- _YOUR OBJECTIVE_
Reproduce the data exactly. Omit no record.

- _INPUT MATERIAL_
+ + +

Record row_ok (id : string) (j : JobRow) : Prop := {
  row_id : runnerJob_ID (j_payload j) = id;
  row_purpose : runnerJob_Purpose (j_payload j) = j_purpose j;
  row_known : j_purpose j ∈ ["preflight"; "artifact_prepare"; "submission"; "confirmation"];
  row_submission : j_submission j = (if isBuild (j_payload j) then None
                                     else Some (runnerJob_SubmissionID (j_payload j)));
  row_fence : 1 ≤ j_fence j
}.

Definition cell : Type := JobRow * option ResultRow.
Definition cell_ok (id : string) (c : cell) : Prop := row_ok id c.1 ∧ shape id c.1 c.2.

(** The columns of a row no operation writes. *)
Definition same_row (j j' : JobRow) : Prop :=
  j_purpose j' = j_purpose j ∧ j_version j' = j_version j ∧ j_submission j' = j_submission j
  ∧ j_preflight j' = j_preflight j ∧ j_intent j' = j_intent j
  ∧ j_excluded_group j' = j_excluded_group j.

Inductive cell_change (id : string) : cell → cell → Prop :=
| cell_same c : cell_change id c c
| cell_leased j j' h l t : j_status j = "queued" → same_row j j' →
    same_job eq (j_payload j) (j_payload j') → j_status j' = "running" → j_host j' = Some h →
    j_token j' = Some t → j_lease j' = Some l → j_fence j' = j_fence j → holder_ok j' h →
    cell_change id (j, None) (j', None)
| cell_lapsed j j' : j_status j = "running" → same_row j j' →
    same_job (λ a b, ∀ x, x ∈ a → x ∈ b) (j_payload j) (j_payload j') →
    j_status j' ∈ ["queued"; "attention_required"] → j_host j' = None → j_lease j' = None →
    j_fence j' = j_fence j + 1 → cell_change id (j, None) (j', None)
| cell_cancelled j j' : j_status j ∈ ["queued"; "running"; "attention_required"] → same_row j j' →
    j_payload j' = j_payload j → j_status j' = "cancelled" → j_fence j' = j_fence j + 1 →
    cell_change id (j, None) (j', None)
| cell_finished j r : j_status j = "running" → result_ok id (complete_row j) r →
    cell_change id (j, None) (complete_row j, Some r).

(** A submission has been validated by two runs of its contract. *)
Record validated (s : pdb) (id : string) (tick : option Z) (p c : string) (jp jc : JobRow)
    (rp rc : ResultRow) (score : string) : Prop := {
  va_primary : rjobs s !! p = Some jp ∧ results s !! p = Some rp;
  va_confirm : rjobs s !! c = Some jc ∧ results s !! c = Some rc;
  va_purposes : j_purpose jp = "submission" ∧ j_purpose jc = "confirmation";
  va_submission : j_submission jp = Some id ∧ j_submission jc = Some id;
  va_terms : terms (j_payload jp) = terms (j_payload jc);
  va_agreed : agreed (runnerJob_Manifest (j_payload jc)) (res_run rp) (res_run rc) score;
  va_tick : tick_value "valid" score = Ok tick;
  va_independent : JobVerificationPolicy (j_payload jc) = VerificationIndependent →
    res_host rp ≠ res_host rc
    ∧ runReceipt_HostGroup (res_run rp) ≠ runReceipt_HostGroup (res_run rc)
}.

Definition decided (s : pdb) (id : string) (tick : option Z) : Prop :=
  ∃ p c jp jc rp rc score, validated s id tick p c jp jc rp rc score.

(** The primary run a confirmation follows. *)
Definition has_primary (s : pdb) (sid : string) (jc : JobRow) : Prop :=
  ∃ p jp rp, rjobs s !! p = Some jp ∧ results s !! p = Some rp ∧ j_purpose jp = "submission"
    ∧ j_submission jp = Some sid ∧ runReceipt_Outcome (res_run rp) = "valid"
    ∧ terms (j_payload jp) = terms (j_payload jc)
    ∧ (JobVerificationPolicy (j_payload jc) = VerificationIndependent →
       res_host rp ∈ runnerJob_ExcludedHostIDs (j_payload jc)).

(** The accepted artifact of a submission is what its jobs run. *)
Definition runs_artifact (s : pdb) (sid : string) (j : JobRow) : Prop :=
  ∃ x, submissions s !! sid = Some x ∧ sub_artifact x = runnerJob_ArtifactDigest (j_payload j).

Record fleet_ok (s : pdb) : Prop := {
  fo_cells : ∀ id j, rjobs s !! id = Some j → cell_ok id (j, results s !! id);
  fo_none : ∀ id, rjobs s !! id = None → results s !! id = None;
  fo_unique : ∀ a b ja jb sid, rjobs s !! a = Some ja → rjobs s !! b = Some jb →
    j_purpose ja = "submission" → j_purpose jb = "submission" →
    j_submission ja = Some sid → j_submission jb = Some sid → a = b;
  fo_primary : ∀ c jc sid, rjobs s !! c = Some jc → j_purpose jc = "confirmation" →
    j_submission jc = Some sid → has_primary s sid jc;
  fo_artifact : ∀ id j sid, rjobs s !! id = Some j → j_submission j = Some sid → runs_artifact s sid j;
  fo_valid : ∀ id x, submissions s !! id = Some x → sub_outcome x = "valid" →
    decided s id (sub_score x)
}.

(** A row an operation may add. *)
Record new_row (s : pdb) (id : string) (j : JobRow) : Prop := {
  nr_row : row_ok id j;
  nr_queued : j_status j = "queued" ∧ j_host j = None ∧ j_lease j = None ∧ j_fence j = 1;
  nr_unique : ∀ b jb sid, rjobs s !! b = Some jb → j_purpose j = "submission" →
    j_purpose jb = "submission" → j_submission j = Some sid → j_submission jb = Some sid → id = b;
  nr_primary : ∀ sid, j_purpose j = "confirmation" → j_submission j = Some sid → has_primary s sid j;
  nr_artifact : ∀ sid, j_submission j = Some sid → runs_artifact s sid j
}.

+ + +

- _ANSWER SPACE_
Record row_ok (id : string) (j : JobRow) : Prop := {
  row_id : runnerJob_ID (j_payload j) = id;
  row_purpose : runnerJob_Purpose (j_payload j) = j_purpose j;
  row_known : j_purpose j ∈ ["preflight"; "artifact_prepare"; "submission"; "confirmation"];
  row_submission : j_submission j = (if isBuild (j_payload j) then None
                                     else Some (runnerJob_SubmissionID (j_payload j)));
  row_fence : 1 ≤ j_fence j
}.

Definition cell : Type := JobRow * option ResultRow.
Definition cell_ok (id : string) (c : cell) : Prop := row_ok id c.1 ∧ shape id c.1 c.2.

(** The columns of a row no operation writes. *)
Definition same_row (j j' : JobRow) : Prop :=
  j_purpose j' = j_purpose j ∧ j_version j' = j_version j ∧ j_submission j' = j_submission j
  ∧ j_preflight j' = j_preflight j ∧ j_intent j' = j_intent j
  ∧ j_excluded_group j' = j_excluded_group j.

Inductive cell_change (id : string) : cell → cell → Prop :=
| cell_same c : cell_change id c c
| cell_leased j j' h l t : j_status j = "queued" → same_row j j' →
    same_job eq (j_payload j) (j_payload j') → j_status j' = "running" → j_host j' = Some h →
    j_token j' = Some t → j_lease j' = Some l → j_fence j' = j_fence j → holder_ok j' h →
    cell_change id (j, None) (j', None)
| cell_lapsed j j' : j_status j = "running" → same_row j j' →
    same_job (λ a b, ∀ x, x ∈ a → x ∈ b) (j_payload j) (j_payload j') →
    j_status j' ∈ ["queued"; "attention_required"] → j_host j' = None → j_lease j' = None →
    j_fence j' = j_fence j + 1 → cell_change id (j, None) (j', None)
| cell_cancelled j j' : j_status j ∈ ["queued"; "running"; "attention_required"] → same_row j j' →
    j_payload j' = j_payload j → j_status j' = "cancelled" → j_fence j' = j_fence j + 1 →
    cell_change id (j, None) (j', None)
| cell_finished j r : j_status j = "running" → result_ok id (complete_row j) r →
    cell_change id (j, None) (complete_row j, Some r).

(** A submission has been validated by two runs of its contract. *)
Record validated (s : pdb) (id : string) (tick : option Z) (p c : string) (jp jc : JobRow)
    (rp rc : ResultRow) (score : string) : Prop := {
  va_primary : rjobs s !! p = Some jp ∧ results s !! p = Some rp;
  va_confirm : rjobs s !! c = Some jc ∧ results s !! c = Some rc;
  va_purposes : j_purpose jp = "submission" ∧ j_purpose jc = "confirmation";
  va_submission : j_submission jp = Some id ∧ j_submission jc = Some id;
  va_terms : terms (j_payload jp) = terms (j_payload jc);
  va_agreed : agreed (runnerJob_Manifest (j_payload jc)) (res_run rp) (res_run rc) score;
  va_tick : tick_value "valid" score = Ok tick;
  va_independent : JobVerificationPolicy (j_payload jc) = VerificationIndependent →
    res_host rp ≠ res_host rc
    ∧ runReceipt_HostGroup (res_run rp) ≠ runReceipt_HostGroup (res_run rc)
}.

Definition decided (s : pdb) (id : string) (tick : option Z) : Prop :=
  ∃ p c jp jc rp rc score, validated s id tick p c jp jc rp rc score.

(** The primary run a confirmation follows. *)
Definition has_primary (s : pdb) (sid : string) (jc : JobRow) : Prop :=
  ∃ p jp rp, rjobs s !! p = Some jp ∧ results s !! p = Some rp ∧ j_purpose jp = "submission"
    ∧ j_submission jp = Some sid ∧ runReceipt_Outcome (res_run rp) = "valid"
    ∧ terms (j_payload jp) = terms (j_payload jc)
    ∧ (JobVerificationPolicy (j_payload jc) = VerificationIndependent →
       res_host rp ∈ runnerJob_ExcludedHostIDs (j_payload jc)).

(** The accepted artifact of a submission is what its jobs run. *)
Definition runs_artifact (s : pdb) (sid : string) (j : JobRow) : Prop :=
  ∃ x, submissions s !! sid = Some x ∧ sub_artifact x = runnerJob_ArtifactDigest (j_payload j).

Record fleet_ok (s : pdb) : Prop := {
  fo_cells : ∀ id j, rjobs s !! id = Some j → cell_ok id (j, results s !! id);
  fo_none : ∀ id, rjobs s !! id = None → results s !! id = None;
  fo_unique : ∀ a b ja jb sid, rjobs s !! a = Some ja → rjobs s !! b = Some jb →
    j_purpose ja = "submission" → j_purpose jb = "submission" →
    j_submission ja = Some sid → j_submission jb = Some sid → a = b;
  fo_primary : ∀ c jc sid, rjobs s !! c = Some jc → j_purpose jc = "confirmation" →
    j_submission jc = Some sid → has_primary s sid jc;
  fo_artifact : ∀ id j sid, rjobs s !! id = Some j → j_submission j = Some sid → runs_artifact s sid j;
  fo_valid : ∀ id x, submissions s !! id = Some x → sub_outcome x = "valid" →
    decided s id (sub_score x)
}.

(** A row an operation may add. *)
Record new_row (s : pdb) (id : string) (j : JobRow) : Prop := {
  nr_row : row_ok id j;
  nr_queued : j_status j = "queued" ∧ j_host j = None ∧ j_lease j = None ∧ j_fence j = 1;
  nr_unique : ∀ b jb sid, rjobs s !! b = Some jb → j_purpose j = "submission" →
    j_purpose jb = "submission" → j_submission j = Some sid → j_submission jb = Some sid → id = b;
  nr_primary : ∀ sid, j_purpose j = "confirmation" → j_submission j = Some sid → has_primary s sid j;
  nr_artifact : ∀ sid, j_submission j = Some sid → runs_artifact s sid j
}.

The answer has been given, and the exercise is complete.